Records supplied
☆ ☆ ☆ ☆
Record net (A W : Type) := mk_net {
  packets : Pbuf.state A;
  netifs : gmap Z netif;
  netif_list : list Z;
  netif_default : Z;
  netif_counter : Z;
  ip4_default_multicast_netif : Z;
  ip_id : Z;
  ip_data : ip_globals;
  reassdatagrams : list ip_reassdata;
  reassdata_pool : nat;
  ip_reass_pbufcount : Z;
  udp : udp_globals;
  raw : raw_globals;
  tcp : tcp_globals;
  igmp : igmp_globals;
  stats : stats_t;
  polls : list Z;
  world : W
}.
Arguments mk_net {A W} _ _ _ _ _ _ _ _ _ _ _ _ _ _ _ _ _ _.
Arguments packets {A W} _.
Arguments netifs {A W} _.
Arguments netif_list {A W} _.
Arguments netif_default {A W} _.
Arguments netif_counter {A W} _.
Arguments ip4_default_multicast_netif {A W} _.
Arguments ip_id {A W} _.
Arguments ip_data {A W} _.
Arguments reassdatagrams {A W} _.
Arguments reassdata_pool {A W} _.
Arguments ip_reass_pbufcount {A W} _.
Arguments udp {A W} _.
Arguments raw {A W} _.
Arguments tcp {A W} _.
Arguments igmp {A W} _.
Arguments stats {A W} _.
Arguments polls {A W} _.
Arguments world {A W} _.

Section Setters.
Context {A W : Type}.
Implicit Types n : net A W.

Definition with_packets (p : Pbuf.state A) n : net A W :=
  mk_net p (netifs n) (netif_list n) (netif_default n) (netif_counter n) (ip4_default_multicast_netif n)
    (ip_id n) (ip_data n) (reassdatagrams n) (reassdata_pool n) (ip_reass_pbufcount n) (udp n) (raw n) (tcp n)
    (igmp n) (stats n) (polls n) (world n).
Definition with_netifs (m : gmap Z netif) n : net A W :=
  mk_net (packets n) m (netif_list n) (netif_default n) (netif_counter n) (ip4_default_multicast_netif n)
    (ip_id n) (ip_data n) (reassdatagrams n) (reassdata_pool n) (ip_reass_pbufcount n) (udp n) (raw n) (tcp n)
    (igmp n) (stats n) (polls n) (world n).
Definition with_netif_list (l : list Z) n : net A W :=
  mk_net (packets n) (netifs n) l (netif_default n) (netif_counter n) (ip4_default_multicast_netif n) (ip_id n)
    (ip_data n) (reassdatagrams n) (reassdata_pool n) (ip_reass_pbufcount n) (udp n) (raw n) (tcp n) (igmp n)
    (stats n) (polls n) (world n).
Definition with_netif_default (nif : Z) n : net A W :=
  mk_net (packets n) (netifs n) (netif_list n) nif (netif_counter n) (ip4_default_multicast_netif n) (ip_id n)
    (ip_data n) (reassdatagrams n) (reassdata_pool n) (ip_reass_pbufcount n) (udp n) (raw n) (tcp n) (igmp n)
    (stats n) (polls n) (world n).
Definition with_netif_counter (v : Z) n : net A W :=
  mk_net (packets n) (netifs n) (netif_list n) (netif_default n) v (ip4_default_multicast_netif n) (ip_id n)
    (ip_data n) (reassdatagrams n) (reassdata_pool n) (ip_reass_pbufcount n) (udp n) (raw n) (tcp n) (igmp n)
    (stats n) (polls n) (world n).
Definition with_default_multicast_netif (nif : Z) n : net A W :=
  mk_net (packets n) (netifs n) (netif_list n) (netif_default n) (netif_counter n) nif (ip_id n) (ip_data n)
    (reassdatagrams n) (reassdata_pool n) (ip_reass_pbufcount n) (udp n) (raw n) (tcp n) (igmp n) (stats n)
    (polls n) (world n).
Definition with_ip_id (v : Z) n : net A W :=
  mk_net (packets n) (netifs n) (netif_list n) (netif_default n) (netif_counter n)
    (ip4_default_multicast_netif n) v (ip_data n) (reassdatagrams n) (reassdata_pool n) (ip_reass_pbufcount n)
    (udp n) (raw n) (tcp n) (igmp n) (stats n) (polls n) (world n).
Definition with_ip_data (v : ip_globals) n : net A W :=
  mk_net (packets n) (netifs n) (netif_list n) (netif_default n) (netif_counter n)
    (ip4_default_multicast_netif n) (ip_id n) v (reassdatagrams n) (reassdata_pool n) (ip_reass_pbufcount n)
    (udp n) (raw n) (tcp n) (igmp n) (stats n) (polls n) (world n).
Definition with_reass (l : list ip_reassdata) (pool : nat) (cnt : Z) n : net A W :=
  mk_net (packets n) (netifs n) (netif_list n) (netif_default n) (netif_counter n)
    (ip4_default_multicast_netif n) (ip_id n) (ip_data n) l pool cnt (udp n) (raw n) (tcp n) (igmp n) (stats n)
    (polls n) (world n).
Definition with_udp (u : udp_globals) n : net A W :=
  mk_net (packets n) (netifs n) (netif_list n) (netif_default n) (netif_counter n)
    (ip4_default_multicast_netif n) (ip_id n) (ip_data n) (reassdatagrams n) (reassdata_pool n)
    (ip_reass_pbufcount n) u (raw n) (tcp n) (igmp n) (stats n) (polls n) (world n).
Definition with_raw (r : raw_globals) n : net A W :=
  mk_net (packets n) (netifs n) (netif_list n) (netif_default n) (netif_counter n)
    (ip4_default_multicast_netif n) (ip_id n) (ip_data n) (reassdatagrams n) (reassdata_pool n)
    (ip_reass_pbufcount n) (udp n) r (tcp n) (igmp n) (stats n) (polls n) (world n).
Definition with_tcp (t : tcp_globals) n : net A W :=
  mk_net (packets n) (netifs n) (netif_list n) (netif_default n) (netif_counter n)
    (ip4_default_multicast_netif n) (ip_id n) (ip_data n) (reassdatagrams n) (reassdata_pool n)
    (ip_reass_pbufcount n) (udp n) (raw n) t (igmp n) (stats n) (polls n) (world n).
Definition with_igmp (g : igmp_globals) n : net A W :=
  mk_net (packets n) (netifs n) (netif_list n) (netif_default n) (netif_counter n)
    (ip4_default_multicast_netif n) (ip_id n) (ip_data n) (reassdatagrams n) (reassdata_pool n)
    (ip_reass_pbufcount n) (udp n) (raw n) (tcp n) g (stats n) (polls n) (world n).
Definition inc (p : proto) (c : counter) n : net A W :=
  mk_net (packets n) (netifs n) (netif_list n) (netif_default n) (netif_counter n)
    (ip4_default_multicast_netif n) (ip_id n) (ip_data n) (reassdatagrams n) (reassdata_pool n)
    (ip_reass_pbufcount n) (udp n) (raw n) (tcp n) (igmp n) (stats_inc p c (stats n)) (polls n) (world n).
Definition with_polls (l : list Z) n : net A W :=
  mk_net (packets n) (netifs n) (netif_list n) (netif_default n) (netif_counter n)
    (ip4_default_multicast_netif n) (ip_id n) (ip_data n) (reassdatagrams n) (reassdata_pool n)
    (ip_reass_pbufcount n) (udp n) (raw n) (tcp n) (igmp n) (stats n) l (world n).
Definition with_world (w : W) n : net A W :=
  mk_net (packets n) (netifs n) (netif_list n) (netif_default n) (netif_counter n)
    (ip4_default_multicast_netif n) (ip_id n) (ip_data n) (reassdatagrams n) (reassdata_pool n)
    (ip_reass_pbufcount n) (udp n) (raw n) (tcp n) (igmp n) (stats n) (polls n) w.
☆ ☆ ☆ ☆
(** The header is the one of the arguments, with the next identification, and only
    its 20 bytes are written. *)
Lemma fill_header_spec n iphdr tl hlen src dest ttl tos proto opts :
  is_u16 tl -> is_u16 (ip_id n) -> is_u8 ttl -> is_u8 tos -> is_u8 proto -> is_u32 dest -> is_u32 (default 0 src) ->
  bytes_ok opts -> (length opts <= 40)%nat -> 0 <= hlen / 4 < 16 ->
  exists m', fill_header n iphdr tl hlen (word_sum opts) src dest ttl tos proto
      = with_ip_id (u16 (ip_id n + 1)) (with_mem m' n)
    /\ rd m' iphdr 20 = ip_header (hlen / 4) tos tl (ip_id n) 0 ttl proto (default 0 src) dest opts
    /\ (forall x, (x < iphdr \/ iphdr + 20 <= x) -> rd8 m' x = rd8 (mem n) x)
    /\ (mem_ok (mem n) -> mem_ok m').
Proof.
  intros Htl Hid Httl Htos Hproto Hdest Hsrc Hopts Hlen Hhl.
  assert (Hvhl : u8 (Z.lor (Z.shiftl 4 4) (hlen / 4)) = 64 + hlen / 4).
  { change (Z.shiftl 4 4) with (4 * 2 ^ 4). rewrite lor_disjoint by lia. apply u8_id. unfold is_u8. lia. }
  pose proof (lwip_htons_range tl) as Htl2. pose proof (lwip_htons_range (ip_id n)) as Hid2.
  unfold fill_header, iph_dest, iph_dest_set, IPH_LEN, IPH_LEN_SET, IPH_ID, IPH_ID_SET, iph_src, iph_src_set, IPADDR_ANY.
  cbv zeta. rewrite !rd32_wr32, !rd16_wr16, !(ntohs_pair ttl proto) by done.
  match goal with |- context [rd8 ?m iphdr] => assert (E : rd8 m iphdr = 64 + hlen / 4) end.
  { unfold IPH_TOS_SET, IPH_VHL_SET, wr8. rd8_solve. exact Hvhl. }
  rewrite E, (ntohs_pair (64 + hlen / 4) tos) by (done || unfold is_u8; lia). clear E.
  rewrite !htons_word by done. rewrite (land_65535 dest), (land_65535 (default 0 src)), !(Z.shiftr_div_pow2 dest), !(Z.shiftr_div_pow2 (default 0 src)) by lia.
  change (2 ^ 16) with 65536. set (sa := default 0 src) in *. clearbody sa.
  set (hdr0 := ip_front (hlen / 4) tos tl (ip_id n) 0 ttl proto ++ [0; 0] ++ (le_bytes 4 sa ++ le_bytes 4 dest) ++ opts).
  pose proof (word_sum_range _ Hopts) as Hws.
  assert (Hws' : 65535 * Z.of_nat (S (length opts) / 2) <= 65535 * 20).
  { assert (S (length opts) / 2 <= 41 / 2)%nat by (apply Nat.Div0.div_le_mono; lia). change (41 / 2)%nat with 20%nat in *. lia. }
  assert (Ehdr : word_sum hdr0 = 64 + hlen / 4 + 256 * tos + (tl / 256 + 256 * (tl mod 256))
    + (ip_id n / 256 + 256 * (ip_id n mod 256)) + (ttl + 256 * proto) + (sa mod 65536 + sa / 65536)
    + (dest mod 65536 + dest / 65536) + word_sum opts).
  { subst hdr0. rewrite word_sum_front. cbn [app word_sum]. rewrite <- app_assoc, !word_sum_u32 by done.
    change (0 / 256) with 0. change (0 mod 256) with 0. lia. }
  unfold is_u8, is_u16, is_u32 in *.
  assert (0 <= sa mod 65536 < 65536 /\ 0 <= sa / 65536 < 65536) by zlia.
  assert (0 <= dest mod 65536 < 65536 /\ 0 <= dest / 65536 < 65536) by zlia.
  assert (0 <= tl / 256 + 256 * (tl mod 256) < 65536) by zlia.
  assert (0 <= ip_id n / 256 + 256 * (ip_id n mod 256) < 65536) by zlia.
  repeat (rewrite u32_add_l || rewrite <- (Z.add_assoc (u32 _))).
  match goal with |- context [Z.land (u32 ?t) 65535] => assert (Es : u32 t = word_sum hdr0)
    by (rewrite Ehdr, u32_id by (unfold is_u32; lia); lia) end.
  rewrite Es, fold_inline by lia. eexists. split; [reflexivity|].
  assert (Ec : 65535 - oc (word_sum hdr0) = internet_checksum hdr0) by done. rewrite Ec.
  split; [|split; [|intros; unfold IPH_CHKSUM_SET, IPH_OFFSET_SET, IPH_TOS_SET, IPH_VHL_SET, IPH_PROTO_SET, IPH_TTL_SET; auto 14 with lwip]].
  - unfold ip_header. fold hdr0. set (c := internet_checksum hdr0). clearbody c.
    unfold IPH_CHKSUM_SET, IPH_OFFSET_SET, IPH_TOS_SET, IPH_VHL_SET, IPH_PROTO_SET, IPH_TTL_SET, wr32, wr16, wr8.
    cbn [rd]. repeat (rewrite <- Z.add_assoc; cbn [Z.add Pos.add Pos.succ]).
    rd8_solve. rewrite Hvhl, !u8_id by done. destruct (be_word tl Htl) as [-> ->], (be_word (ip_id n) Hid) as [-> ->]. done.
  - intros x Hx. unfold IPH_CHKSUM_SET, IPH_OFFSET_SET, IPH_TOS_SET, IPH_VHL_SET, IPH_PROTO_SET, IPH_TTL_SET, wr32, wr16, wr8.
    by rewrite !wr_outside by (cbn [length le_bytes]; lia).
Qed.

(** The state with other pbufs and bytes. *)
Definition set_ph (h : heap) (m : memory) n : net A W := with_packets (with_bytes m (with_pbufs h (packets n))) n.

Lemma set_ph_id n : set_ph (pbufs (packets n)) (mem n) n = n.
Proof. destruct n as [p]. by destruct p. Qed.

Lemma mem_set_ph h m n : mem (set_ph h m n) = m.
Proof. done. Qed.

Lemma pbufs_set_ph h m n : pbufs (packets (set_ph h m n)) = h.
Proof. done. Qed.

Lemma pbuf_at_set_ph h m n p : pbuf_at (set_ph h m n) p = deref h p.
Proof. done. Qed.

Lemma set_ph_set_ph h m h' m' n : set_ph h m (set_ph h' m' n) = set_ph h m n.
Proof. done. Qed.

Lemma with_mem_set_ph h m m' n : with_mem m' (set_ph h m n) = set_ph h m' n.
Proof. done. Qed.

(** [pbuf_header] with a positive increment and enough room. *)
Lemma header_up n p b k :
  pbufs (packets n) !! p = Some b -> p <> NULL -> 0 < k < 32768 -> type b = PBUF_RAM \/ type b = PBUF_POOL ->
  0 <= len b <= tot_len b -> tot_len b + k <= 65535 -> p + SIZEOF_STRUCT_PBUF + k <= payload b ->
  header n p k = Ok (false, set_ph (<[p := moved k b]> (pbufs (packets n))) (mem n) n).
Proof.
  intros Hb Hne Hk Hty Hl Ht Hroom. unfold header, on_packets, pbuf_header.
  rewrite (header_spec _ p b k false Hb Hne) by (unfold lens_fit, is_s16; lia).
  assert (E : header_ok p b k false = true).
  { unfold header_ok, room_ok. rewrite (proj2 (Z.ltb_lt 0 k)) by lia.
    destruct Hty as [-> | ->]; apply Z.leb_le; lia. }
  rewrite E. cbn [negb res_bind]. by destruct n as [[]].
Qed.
☆ ☆ ☆ ☆
What is being asked
What is needed is an exact copy of the lines above, from the one containing "ip_data : ip_globals;" through the one containing "mk_net (packets n) m", with nothing added.

Answer space
  ip_data : ip_globals;
  reassdatagrams : list ip_reassdata;
  reassdata_pool : nat;
  ip_reass_pbufcount : Z;
  udp : udp_globals;
  raw : raw_globals;
  tcp : tcp_globals;
  igmp : igmp_globals;
  stats : stats_t;
  polls : list Z;
  world : W
}.
Arguments mk_net {A W} _ _ _ _ _ _ _ _ _ _ _ _ _ _ _ _ _ _.
Arguments packets {A W} _.
Arguments netifs {A W} _.
Arguments netif_list {A W} _.
Arguments netif_default {A W} _.
Arguments netif_counter {A W} _.
Arguments ip4_default_multicast_netif {A W} _.
Arguments ip_id {A W} _.
Arguments ip_data {A W} _.
Arguments reassdatagrams {A W} _.
Arguments reassdata_pool {A W} _.
Arguments ip_reass_pbufcount {A W} _.
Arguments udp {A W} _.
Arguments raw {A W} _.
Arguments tcp {A W} _.
Arguments igmp {A W} _.
Arguments stats {A W} _.
Arguments polls {A W} _.
Arguments world {A W} _.

Section Setters.
Context {A W : Type}.
Implicit Types n : net A W.

Definition with_packets (p : Pbuf.state A) n : net A W :=
  mk_net p (netifs n) (netif_list n) (netif_default n) (netif_counter n) (ip4_default_multicast_netif n)
    (ip_id n) (ip_data n) (reassdatagrams n) (reassdata_pool n) (ip_reass_pbufcount n) (udp n) (raw n) (tcp n)
    (igmp n) (stats n) (polls n) (world n).
Definition with_netifs (m : gmap Z netif) n : net A W :=
  mk_net (packets n) m (netif_list n) (netif_default n) (netif_counter n) (ip4_default_multicast_netif n)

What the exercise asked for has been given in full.